# [WORK ITEM]
Below is a listing. Set down exactly the lines from the one containing "- apply load_Returned_inv" through the one containing "Theorem load_mnemonic_fails_closed path", both ends included, and leave out the rest.

/---

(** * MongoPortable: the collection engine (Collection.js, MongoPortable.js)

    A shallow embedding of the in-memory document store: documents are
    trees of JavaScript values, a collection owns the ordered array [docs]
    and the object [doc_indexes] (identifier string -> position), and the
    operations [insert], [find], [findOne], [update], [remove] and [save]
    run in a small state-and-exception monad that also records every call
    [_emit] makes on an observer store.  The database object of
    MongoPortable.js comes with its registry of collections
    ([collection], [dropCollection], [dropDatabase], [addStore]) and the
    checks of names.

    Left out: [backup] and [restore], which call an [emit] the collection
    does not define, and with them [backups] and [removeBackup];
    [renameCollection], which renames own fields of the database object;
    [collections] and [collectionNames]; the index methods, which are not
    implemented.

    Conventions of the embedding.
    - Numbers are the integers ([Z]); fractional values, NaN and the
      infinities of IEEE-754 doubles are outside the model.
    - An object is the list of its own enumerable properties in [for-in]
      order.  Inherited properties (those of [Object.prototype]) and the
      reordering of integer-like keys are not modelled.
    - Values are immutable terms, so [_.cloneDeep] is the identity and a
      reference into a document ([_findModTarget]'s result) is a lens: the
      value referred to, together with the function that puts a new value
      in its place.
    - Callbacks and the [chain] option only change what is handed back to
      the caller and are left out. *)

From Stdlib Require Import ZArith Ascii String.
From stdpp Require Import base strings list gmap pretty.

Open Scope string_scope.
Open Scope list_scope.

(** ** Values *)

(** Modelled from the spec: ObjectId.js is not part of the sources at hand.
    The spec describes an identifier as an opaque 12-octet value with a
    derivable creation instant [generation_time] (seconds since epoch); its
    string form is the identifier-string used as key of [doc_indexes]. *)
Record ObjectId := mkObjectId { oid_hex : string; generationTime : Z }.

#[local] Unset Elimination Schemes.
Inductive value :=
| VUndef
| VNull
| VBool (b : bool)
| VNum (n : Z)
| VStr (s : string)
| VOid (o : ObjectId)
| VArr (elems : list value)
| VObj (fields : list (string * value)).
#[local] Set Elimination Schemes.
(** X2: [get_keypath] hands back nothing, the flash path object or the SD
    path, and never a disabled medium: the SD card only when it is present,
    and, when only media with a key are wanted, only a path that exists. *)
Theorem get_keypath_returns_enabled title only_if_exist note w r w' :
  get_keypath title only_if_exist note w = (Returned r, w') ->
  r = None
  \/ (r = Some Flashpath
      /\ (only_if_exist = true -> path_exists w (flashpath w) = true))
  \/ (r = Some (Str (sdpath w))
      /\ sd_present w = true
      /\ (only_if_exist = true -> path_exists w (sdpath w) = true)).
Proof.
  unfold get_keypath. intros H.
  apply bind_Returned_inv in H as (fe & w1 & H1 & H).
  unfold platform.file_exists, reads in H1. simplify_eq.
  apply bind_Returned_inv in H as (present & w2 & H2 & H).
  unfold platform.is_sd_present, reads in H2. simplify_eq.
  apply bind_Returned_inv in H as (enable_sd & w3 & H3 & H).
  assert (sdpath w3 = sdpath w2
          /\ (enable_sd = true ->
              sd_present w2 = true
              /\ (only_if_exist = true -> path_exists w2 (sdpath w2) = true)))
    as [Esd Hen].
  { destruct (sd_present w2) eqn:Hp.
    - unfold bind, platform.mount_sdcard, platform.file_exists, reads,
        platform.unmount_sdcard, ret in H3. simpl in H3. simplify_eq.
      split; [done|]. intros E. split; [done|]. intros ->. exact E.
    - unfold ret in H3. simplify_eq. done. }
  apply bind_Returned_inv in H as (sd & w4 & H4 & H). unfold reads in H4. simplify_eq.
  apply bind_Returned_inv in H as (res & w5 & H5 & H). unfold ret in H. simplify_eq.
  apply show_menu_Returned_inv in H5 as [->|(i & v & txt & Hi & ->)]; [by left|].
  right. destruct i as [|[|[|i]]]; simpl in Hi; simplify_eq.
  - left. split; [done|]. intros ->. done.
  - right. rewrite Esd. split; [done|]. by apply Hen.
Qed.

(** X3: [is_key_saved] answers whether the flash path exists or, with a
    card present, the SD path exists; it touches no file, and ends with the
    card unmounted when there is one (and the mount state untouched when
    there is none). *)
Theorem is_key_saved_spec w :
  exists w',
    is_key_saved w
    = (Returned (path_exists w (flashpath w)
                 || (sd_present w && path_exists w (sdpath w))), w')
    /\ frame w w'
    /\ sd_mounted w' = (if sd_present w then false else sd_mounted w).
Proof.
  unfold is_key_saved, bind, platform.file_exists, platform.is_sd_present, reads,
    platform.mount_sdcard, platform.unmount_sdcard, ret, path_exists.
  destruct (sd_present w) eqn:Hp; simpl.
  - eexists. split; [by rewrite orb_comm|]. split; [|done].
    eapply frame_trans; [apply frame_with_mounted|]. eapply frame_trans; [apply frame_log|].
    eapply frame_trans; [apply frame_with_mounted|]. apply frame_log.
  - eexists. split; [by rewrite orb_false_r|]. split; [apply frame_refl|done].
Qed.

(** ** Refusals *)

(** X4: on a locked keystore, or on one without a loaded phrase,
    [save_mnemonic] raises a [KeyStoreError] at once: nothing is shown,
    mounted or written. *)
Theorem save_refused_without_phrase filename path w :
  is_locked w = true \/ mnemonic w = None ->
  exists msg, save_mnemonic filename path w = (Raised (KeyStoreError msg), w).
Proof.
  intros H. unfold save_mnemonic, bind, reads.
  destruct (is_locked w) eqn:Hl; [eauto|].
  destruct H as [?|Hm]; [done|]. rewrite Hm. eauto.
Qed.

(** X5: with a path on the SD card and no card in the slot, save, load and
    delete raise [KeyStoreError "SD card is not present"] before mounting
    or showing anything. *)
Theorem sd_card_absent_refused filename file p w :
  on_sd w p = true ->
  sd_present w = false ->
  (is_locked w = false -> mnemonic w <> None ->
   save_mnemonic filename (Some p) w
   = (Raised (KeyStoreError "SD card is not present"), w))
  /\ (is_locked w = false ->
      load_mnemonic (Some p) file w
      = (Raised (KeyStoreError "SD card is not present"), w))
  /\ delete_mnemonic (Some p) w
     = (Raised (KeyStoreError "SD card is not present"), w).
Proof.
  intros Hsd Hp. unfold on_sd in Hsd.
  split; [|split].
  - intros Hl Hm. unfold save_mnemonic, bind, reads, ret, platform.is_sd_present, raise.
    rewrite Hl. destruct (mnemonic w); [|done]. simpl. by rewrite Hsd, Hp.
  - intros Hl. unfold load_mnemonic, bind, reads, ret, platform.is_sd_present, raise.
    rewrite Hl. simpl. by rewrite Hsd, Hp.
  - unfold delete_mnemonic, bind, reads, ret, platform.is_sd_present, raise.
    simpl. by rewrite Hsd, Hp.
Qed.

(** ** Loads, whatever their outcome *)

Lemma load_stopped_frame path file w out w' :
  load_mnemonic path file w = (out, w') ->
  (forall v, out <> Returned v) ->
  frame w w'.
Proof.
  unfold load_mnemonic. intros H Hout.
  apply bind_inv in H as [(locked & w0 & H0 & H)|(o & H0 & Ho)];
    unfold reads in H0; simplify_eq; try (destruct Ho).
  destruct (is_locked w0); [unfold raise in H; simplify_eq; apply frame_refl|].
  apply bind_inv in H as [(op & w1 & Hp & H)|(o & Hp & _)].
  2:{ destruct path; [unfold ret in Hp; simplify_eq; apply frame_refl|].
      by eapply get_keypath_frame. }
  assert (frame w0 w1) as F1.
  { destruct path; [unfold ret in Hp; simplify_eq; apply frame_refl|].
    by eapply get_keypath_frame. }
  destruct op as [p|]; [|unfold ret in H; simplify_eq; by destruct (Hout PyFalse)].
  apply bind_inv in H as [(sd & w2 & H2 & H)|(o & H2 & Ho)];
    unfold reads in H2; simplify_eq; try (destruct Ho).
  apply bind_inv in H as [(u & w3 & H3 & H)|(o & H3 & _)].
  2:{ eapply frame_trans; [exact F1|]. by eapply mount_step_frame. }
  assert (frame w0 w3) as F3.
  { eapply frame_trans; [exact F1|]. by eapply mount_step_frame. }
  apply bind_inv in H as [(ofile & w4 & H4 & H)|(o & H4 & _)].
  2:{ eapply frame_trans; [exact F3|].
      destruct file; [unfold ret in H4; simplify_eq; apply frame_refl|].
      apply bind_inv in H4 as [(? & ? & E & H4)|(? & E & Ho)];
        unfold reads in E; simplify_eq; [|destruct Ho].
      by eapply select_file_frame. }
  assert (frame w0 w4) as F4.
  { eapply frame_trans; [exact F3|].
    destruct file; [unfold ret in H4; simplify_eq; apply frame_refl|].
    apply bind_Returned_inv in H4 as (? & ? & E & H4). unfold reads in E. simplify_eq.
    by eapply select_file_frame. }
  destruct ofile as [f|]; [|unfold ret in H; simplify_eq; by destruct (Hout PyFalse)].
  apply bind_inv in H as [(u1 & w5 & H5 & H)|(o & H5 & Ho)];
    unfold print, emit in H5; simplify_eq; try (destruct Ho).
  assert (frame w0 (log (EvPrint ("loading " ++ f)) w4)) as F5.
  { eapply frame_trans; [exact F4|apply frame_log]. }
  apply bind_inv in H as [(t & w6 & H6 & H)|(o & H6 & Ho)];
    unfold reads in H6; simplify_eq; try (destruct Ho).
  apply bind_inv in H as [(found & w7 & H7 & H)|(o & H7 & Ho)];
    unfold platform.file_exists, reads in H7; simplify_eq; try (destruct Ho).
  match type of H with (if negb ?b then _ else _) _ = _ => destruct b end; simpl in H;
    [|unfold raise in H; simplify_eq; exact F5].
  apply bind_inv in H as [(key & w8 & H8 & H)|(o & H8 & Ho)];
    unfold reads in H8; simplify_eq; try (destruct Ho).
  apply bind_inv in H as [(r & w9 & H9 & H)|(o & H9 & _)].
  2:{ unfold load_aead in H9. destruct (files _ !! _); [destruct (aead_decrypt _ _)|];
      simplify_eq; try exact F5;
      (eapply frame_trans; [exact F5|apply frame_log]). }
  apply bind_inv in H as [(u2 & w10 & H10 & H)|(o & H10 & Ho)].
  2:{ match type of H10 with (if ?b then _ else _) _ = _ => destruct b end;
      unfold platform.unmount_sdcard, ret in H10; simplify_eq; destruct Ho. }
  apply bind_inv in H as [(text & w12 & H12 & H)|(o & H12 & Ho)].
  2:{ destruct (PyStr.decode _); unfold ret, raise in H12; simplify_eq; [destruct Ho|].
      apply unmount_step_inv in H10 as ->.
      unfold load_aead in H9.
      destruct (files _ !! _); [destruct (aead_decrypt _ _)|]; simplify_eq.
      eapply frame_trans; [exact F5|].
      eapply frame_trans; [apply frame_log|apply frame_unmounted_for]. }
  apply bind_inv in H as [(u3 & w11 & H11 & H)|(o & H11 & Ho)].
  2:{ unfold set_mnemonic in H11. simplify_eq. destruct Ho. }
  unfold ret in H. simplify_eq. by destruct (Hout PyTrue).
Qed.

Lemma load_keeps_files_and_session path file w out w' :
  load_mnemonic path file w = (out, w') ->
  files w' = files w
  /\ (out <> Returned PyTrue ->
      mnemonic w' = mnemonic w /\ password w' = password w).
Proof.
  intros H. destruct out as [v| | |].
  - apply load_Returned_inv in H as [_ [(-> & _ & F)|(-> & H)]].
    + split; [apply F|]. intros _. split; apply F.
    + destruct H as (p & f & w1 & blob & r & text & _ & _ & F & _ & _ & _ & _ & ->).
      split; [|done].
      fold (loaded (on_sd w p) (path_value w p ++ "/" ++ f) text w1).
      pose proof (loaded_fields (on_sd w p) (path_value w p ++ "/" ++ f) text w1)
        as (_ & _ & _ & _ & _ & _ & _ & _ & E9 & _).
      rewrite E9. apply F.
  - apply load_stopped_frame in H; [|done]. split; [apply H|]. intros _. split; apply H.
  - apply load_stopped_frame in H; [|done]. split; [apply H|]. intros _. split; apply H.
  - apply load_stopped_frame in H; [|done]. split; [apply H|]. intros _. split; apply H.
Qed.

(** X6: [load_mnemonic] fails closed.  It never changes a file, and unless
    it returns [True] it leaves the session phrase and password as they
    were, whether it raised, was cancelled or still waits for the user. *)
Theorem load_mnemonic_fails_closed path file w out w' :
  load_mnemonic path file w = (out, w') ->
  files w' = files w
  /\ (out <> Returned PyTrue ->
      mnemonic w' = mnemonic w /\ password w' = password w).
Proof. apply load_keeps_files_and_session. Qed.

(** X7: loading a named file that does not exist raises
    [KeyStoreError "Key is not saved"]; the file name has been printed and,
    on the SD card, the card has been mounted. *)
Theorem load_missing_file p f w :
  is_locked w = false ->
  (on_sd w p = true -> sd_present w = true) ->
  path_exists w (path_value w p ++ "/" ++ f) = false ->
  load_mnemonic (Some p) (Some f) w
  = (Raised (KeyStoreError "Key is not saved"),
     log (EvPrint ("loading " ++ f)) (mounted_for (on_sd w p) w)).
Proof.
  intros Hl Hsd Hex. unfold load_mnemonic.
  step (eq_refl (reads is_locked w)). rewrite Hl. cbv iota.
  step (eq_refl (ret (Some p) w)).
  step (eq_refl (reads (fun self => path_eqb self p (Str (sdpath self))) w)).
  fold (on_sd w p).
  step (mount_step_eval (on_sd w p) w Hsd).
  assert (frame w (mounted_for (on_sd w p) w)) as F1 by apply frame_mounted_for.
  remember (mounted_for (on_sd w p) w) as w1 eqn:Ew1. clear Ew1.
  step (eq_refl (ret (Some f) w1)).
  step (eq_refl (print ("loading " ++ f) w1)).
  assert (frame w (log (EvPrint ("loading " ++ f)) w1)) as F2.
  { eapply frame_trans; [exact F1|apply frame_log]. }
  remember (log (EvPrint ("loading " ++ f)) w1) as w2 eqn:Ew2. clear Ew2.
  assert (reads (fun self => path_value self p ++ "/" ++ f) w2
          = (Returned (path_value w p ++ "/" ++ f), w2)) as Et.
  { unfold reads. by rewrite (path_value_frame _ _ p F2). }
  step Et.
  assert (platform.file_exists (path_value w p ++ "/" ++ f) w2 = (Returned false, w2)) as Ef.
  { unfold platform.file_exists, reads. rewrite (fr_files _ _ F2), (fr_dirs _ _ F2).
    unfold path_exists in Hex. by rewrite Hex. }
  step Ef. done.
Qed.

\---

# [EXERCISE RESULT]
  - apply load_Returned_inv in H as [_ [(-> & _ & F)|(-> & H)]].
    + split; [apply F|]. intros _. split; apply F.
    + destruct H as (p & f & w1 & blob & r & text & _ & _ & F & _ & _ & _ & _ & ->).
      split; [|done].
      fold (loaded (on_sd w p) (path_value w p ++ "/" ++ f) text w1).
      pose proof (loaded_fields (on_sd w p) (path_value w p ++ "/" ++ f) text w1)
        as (_ & _ & _ & _ & _ & _ & _ & _ & E9 & _).
      rewrite E9. apply F.
  - apply load_stopped_frame in H; [|done]. split; [apply H|]. intros _. split; apply H.
  - apply load_stopped_frame in H; [|done]. split; [apply H|]. intros _. split; apply H.
  - apply load_stopped_frame in H; [|done]. split; [apply H|]. intros _. split; apply H.
Qed.

(** X6: [load_mnemonic] fails closed.  It never changes a file, and unless
    it returns [True] it leaves the session phrase and password as they
    were, whether it raised, was cancelled or still waits for the user. *)
Theorem load_mnemonic_fails_closed path file w out w' :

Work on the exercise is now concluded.